#### Listed entries
• • •

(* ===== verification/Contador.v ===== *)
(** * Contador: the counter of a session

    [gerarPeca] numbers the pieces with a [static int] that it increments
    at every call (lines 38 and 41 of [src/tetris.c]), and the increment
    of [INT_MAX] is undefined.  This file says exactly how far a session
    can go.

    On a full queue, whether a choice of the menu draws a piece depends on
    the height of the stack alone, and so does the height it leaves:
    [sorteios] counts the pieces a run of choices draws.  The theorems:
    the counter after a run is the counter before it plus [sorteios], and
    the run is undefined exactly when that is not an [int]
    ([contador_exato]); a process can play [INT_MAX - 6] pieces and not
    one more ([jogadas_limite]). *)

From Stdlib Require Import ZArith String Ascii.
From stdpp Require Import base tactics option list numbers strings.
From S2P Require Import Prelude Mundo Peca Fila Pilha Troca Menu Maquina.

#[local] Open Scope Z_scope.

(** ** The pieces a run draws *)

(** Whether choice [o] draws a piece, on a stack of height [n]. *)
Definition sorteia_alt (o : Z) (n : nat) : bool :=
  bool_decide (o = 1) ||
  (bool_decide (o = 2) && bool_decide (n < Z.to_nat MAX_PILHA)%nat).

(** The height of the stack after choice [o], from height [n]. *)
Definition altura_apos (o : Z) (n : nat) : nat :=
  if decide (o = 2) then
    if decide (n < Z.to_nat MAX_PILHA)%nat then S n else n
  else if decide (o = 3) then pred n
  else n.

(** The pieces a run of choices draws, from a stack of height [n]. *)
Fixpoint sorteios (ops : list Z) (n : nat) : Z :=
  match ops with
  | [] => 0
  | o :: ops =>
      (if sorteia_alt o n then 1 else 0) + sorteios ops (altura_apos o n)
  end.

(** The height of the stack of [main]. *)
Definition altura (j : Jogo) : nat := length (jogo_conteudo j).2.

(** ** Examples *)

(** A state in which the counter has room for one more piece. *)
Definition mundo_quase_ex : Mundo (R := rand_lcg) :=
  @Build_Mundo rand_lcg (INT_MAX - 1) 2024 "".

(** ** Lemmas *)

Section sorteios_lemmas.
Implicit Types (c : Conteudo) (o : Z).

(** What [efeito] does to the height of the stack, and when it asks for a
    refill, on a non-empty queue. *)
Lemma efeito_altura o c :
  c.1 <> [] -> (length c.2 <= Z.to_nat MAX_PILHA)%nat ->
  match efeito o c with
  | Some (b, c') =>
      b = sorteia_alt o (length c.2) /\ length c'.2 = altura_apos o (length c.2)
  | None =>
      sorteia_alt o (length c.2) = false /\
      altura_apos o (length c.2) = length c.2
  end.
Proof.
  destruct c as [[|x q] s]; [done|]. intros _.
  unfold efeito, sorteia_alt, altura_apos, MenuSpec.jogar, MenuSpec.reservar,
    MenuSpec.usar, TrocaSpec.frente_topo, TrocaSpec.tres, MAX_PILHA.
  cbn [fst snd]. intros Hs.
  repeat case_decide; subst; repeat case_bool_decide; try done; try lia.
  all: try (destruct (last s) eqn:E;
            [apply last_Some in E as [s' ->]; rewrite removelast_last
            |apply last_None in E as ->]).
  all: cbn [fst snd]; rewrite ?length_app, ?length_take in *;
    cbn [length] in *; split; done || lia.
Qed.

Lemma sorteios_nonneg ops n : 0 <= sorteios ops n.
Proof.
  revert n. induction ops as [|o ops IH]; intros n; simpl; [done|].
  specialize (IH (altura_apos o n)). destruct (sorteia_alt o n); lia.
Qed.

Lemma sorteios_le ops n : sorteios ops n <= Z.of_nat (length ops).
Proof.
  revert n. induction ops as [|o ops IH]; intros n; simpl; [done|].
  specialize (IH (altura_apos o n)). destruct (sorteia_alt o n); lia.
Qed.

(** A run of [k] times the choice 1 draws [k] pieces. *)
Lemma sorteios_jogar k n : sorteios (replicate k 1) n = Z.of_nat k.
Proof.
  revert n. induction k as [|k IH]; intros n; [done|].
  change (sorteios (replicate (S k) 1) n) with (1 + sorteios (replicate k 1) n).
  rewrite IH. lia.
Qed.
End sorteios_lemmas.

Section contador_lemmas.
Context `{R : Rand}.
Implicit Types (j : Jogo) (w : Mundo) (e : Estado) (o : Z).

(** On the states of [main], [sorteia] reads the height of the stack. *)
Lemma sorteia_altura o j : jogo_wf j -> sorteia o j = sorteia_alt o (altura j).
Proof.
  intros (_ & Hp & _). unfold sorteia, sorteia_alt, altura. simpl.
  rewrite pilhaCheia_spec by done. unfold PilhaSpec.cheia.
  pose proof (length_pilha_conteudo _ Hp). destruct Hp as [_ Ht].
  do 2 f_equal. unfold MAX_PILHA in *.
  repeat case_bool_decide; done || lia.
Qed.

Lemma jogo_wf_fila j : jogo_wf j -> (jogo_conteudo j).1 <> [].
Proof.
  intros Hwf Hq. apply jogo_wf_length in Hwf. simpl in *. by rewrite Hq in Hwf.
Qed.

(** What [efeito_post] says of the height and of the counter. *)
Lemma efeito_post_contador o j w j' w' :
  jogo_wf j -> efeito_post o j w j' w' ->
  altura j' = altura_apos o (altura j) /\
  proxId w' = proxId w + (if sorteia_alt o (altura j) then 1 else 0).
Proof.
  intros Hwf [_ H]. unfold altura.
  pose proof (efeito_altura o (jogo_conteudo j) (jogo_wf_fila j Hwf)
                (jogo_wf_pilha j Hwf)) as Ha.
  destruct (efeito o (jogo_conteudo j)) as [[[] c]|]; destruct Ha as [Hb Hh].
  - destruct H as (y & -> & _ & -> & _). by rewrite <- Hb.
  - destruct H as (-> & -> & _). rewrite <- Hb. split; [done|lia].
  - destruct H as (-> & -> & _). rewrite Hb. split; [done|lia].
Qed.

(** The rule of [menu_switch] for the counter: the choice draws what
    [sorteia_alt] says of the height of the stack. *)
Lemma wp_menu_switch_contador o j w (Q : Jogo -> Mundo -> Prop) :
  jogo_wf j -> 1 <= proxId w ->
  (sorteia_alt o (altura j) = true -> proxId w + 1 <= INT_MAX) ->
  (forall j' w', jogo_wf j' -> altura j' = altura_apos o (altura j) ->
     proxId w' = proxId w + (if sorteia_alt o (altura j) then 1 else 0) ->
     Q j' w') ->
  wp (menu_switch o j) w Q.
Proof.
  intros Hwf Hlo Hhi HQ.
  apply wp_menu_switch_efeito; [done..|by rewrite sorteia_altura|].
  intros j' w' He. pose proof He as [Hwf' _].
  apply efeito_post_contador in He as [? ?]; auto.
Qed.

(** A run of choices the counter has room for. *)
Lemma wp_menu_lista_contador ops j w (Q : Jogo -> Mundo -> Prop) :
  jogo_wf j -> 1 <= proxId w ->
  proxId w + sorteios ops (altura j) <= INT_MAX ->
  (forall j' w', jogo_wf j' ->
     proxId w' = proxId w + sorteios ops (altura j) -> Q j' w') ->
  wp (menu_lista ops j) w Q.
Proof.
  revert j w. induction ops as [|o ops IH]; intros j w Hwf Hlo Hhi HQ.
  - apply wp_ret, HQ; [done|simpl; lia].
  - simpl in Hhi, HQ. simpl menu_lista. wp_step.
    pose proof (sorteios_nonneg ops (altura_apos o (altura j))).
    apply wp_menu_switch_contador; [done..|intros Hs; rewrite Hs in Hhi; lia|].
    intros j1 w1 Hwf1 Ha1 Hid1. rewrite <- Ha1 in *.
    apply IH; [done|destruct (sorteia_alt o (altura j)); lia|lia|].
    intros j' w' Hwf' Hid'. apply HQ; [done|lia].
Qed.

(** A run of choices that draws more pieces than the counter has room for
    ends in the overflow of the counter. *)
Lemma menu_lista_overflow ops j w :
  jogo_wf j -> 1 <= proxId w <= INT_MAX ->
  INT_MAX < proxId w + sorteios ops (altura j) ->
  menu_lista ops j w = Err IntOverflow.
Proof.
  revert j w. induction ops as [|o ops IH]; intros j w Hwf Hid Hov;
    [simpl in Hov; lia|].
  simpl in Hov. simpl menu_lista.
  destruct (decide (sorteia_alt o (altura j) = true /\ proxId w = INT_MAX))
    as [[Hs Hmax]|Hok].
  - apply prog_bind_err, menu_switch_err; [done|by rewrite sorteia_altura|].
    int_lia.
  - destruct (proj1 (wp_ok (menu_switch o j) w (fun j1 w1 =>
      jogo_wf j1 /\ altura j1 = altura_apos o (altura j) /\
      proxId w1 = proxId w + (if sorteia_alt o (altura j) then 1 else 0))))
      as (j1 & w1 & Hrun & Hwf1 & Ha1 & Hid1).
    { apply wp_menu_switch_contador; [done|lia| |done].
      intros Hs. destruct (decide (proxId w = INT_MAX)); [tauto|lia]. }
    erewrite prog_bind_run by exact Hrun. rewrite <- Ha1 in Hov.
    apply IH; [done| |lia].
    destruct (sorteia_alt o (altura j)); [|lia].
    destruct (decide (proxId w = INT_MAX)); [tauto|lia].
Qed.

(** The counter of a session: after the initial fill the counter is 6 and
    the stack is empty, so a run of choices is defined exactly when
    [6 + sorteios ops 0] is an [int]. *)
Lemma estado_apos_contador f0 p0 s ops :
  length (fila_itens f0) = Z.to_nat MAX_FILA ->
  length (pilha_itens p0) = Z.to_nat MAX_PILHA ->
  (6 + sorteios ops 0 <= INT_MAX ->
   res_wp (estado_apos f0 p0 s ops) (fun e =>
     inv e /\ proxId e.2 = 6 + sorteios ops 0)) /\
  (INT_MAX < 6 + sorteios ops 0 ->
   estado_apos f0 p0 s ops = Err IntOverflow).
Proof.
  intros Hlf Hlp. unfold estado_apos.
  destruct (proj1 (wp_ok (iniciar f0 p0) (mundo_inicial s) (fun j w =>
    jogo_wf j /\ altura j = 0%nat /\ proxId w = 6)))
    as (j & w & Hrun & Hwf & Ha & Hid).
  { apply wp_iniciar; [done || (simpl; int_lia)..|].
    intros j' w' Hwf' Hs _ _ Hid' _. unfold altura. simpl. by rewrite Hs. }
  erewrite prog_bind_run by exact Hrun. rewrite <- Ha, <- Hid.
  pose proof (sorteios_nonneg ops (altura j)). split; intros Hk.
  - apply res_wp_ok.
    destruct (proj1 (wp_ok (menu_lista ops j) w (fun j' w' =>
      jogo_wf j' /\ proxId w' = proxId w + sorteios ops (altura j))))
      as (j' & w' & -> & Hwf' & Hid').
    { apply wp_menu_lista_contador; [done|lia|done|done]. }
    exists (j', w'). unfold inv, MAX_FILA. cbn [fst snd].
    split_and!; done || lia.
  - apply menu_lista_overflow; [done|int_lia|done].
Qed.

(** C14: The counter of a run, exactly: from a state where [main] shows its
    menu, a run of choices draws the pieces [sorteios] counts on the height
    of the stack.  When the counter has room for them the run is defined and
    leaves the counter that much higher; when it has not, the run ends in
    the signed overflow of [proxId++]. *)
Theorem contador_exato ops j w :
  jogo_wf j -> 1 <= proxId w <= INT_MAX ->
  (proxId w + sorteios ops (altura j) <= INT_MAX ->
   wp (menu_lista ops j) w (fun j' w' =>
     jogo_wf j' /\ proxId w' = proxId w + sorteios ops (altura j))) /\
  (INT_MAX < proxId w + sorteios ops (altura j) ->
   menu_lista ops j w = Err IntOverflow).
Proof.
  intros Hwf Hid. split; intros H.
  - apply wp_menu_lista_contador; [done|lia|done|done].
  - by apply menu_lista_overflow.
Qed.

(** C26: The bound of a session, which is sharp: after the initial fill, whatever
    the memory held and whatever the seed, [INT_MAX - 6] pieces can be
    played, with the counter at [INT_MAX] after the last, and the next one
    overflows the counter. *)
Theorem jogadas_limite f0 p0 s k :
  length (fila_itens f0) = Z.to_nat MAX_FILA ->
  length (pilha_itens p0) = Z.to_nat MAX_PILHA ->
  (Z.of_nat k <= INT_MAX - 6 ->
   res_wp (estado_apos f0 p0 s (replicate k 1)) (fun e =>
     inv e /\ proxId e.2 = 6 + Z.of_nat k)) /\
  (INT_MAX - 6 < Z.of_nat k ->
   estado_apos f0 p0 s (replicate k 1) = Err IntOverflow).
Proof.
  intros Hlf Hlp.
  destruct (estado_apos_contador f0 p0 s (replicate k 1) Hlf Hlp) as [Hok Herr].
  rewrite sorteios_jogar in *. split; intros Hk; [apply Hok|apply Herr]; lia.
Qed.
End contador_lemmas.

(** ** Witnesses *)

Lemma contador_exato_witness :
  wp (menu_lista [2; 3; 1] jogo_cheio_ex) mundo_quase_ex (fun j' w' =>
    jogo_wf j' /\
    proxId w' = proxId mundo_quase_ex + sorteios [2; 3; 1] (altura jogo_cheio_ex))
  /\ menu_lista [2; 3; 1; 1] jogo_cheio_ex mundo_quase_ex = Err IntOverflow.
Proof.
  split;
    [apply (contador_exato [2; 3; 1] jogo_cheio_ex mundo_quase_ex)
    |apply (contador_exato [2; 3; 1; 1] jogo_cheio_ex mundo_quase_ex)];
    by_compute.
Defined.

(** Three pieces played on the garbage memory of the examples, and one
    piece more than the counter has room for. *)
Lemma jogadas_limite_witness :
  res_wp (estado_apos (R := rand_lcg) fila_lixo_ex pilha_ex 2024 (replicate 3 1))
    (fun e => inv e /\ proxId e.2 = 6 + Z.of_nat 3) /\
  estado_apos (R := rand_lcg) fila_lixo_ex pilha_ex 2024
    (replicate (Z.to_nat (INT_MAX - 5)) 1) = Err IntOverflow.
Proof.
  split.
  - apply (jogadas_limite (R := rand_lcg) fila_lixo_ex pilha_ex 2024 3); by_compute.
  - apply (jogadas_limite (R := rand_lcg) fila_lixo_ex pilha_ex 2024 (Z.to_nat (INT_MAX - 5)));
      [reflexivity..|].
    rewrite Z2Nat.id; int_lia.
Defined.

• • •

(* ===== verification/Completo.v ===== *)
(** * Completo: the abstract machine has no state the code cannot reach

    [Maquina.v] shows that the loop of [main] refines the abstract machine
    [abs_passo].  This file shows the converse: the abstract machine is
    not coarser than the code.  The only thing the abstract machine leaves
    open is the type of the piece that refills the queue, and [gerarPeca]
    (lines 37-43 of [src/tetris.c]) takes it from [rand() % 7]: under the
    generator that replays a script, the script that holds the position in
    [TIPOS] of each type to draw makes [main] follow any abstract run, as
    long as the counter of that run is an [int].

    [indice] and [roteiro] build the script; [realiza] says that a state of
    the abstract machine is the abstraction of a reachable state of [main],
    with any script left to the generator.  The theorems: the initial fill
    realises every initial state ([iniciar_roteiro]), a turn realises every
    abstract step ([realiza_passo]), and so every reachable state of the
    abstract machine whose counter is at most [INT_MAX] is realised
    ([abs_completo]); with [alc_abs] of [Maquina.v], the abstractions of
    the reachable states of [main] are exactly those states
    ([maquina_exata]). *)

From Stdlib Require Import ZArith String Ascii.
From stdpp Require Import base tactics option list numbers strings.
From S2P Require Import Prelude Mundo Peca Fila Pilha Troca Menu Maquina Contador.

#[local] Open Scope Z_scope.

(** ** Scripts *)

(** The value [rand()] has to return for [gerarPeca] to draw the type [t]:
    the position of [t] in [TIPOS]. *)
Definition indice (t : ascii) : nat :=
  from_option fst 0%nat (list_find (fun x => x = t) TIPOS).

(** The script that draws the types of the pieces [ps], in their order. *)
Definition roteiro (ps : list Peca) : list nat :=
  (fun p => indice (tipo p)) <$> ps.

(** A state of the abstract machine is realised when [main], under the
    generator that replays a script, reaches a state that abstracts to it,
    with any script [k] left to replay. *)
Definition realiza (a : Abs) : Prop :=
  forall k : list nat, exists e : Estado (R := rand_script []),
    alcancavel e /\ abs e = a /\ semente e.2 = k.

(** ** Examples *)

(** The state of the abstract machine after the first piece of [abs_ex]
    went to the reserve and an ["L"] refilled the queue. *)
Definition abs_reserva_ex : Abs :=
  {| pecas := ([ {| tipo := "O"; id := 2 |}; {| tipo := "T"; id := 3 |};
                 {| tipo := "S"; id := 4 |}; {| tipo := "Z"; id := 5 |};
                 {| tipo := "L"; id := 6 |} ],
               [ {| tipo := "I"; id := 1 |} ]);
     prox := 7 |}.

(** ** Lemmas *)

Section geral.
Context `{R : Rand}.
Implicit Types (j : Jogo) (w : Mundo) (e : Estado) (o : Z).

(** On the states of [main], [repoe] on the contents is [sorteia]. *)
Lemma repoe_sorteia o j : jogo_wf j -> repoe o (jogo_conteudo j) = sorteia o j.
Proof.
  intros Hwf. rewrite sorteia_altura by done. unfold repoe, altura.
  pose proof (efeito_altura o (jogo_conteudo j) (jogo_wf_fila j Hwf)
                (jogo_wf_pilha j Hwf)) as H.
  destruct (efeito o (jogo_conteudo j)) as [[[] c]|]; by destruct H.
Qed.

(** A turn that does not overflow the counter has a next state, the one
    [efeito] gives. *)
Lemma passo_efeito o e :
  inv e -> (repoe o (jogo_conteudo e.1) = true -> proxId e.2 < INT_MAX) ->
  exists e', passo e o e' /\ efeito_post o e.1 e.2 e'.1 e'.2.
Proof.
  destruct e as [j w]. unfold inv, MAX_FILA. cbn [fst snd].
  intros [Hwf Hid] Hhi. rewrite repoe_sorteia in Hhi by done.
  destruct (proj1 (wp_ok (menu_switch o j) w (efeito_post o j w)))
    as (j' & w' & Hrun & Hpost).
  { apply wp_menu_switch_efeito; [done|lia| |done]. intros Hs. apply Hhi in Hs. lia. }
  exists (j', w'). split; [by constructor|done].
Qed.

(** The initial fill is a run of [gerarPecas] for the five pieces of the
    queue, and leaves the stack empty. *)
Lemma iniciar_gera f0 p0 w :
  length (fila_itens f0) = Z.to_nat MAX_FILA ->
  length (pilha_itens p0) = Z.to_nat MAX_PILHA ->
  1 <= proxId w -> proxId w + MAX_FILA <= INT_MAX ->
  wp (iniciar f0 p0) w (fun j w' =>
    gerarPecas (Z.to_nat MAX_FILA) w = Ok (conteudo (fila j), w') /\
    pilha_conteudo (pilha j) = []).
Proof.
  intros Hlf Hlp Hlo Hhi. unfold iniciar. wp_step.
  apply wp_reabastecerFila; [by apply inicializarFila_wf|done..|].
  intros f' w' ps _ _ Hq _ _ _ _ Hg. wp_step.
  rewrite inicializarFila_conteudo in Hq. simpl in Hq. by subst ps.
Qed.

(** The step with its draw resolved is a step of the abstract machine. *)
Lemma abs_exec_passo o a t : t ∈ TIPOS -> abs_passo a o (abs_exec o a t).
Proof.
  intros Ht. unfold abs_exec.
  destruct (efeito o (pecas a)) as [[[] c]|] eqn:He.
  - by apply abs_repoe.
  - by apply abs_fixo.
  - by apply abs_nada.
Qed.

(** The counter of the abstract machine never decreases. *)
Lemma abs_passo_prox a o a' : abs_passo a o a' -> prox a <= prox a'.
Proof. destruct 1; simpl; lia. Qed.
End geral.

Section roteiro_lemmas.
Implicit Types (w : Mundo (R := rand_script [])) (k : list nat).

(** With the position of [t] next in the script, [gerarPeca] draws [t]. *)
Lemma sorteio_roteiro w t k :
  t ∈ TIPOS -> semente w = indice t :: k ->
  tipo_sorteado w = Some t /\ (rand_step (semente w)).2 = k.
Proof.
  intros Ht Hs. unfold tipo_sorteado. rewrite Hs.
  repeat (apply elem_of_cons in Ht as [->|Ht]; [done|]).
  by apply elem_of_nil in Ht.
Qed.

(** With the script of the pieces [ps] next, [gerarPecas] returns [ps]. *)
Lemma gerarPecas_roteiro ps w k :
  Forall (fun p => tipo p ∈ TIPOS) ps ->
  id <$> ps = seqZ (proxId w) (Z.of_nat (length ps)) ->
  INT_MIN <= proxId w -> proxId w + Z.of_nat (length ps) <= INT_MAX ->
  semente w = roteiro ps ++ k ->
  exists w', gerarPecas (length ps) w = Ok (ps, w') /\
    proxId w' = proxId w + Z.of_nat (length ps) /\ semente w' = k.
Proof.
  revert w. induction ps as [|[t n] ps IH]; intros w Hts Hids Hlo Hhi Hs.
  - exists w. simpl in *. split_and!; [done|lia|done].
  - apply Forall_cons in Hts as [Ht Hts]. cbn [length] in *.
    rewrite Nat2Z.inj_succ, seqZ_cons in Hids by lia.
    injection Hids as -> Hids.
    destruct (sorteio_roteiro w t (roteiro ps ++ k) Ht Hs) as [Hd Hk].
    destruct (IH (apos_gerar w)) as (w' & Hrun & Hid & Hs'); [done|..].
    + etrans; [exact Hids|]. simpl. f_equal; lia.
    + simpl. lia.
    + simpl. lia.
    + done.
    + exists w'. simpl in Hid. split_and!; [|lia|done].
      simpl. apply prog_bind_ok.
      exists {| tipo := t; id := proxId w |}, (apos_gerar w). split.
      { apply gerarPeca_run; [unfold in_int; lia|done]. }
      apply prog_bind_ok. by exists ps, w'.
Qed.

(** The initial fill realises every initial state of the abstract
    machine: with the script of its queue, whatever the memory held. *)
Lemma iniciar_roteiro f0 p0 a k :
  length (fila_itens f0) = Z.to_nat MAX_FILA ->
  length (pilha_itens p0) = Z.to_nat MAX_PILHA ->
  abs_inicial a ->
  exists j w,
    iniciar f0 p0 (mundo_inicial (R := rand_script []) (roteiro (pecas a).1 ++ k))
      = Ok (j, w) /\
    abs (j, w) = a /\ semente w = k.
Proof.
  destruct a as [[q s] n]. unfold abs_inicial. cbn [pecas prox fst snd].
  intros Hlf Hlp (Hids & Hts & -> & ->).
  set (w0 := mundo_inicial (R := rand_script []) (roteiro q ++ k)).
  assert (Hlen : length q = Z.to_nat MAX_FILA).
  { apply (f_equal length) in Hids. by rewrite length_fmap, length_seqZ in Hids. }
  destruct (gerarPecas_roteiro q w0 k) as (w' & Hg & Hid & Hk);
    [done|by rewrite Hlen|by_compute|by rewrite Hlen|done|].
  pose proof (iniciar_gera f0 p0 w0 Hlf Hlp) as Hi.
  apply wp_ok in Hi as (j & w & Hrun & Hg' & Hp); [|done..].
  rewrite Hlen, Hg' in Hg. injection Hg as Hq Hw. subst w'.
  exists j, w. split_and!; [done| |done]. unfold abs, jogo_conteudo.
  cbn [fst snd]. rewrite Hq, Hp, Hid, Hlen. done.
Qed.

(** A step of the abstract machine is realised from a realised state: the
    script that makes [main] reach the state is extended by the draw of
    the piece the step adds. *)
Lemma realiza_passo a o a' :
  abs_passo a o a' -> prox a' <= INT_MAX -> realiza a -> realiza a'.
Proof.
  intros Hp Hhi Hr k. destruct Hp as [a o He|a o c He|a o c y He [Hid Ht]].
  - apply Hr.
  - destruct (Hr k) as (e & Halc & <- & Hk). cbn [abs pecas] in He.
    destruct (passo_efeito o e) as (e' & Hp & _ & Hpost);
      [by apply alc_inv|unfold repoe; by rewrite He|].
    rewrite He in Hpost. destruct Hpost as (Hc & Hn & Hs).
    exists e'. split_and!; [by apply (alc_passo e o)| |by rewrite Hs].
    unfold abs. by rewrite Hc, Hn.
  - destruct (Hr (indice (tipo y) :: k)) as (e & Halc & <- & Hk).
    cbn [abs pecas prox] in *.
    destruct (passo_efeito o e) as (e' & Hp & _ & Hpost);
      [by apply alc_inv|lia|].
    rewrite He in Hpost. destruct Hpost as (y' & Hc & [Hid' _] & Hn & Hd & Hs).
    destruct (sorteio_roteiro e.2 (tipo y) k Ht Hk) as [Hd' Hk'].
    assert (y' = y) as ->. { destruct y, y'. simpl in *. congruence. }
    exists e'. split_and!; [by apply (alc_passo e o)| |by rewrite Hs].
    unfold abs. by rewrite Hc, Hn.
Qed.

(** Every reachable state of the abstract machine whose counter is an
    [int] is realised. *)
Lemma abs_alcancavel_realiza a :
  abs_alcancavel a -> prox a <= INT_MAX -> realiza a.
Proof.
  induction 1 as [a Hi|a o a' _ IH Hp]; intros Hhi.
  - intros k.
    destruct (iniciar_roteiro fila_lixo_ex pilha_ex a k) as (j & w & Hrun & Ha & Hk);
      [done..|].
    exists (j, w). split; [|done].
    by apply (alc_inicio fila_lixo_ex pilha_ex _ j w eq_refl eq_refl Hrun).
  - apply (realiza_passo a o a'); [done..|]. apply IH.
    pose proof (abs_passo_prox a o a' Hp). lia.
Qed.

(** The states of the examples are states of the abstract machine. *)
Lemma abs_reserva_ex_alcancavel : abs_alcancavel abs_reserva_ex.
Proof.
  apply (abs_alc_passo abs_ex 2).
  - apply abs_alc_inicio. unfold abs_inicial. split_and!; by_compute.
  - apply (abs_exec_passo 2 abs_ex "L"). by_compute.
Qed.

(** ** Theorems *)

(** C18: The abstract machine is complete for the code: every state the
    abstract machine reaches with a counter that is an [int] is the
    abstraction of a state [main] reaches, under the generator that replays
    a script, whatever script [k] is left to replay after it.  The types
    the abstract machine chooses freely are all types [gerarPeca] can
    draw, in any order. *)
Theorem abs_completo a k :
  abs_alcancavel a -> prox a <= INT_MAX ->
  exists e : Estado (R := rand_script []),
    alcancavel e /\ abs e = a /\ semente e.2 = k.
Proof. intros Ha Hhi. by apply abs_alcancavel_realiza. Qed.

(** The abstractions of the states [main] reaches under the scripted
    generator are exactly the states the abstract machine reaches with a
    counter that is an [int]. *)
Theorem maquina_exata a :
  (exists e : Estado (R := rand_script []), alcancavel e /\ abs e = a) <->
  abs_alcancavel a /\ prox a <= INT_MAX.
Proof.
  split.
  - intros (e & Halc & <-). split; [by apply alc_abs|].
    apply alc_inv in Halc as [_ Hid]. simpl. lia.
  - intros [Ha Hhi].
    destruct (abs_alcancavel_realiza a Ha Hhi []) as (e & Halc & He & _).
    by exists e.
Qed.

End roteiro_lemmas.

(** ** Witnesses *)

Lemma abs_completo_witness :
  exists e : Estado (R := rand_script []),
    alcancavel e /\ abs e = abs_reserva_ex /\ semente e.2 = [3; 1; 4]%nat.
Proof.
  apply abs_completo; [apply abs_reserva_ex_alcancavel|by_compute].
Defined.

• • •

#### What needs to be done
Beginning at the line above that contains "(* ===== verification/Contador.v ===== *)", return each line exactly through the line that contains "([contador_exato]); a process", and no others.

#### Result for this exercise
(* ===== verification/Contador.v ===== *)
(** * Contador: the counter of a session

    [gerarPeca] numbers the pieces with a [static int] that it increments
    at every call (lines 38 and 41 of [src/tetris.c]), and the increment
    of [INT_MAX] is undefined.  This file says exactly how far a session
    can go.

    On a full queue, whether a choice of the menu draws a piece depends on
    the height of the stack alone, and so does the height it leaves:
    [sorteios] counts the pieces a run of choices draws.  The theorems:
    the counter after a run is the counter before it plus [sorteios], and
    the run is undefined exactly when that is not an [int]
    ([contador_exato]); a process can play [INT_MAX - 6] pieces and not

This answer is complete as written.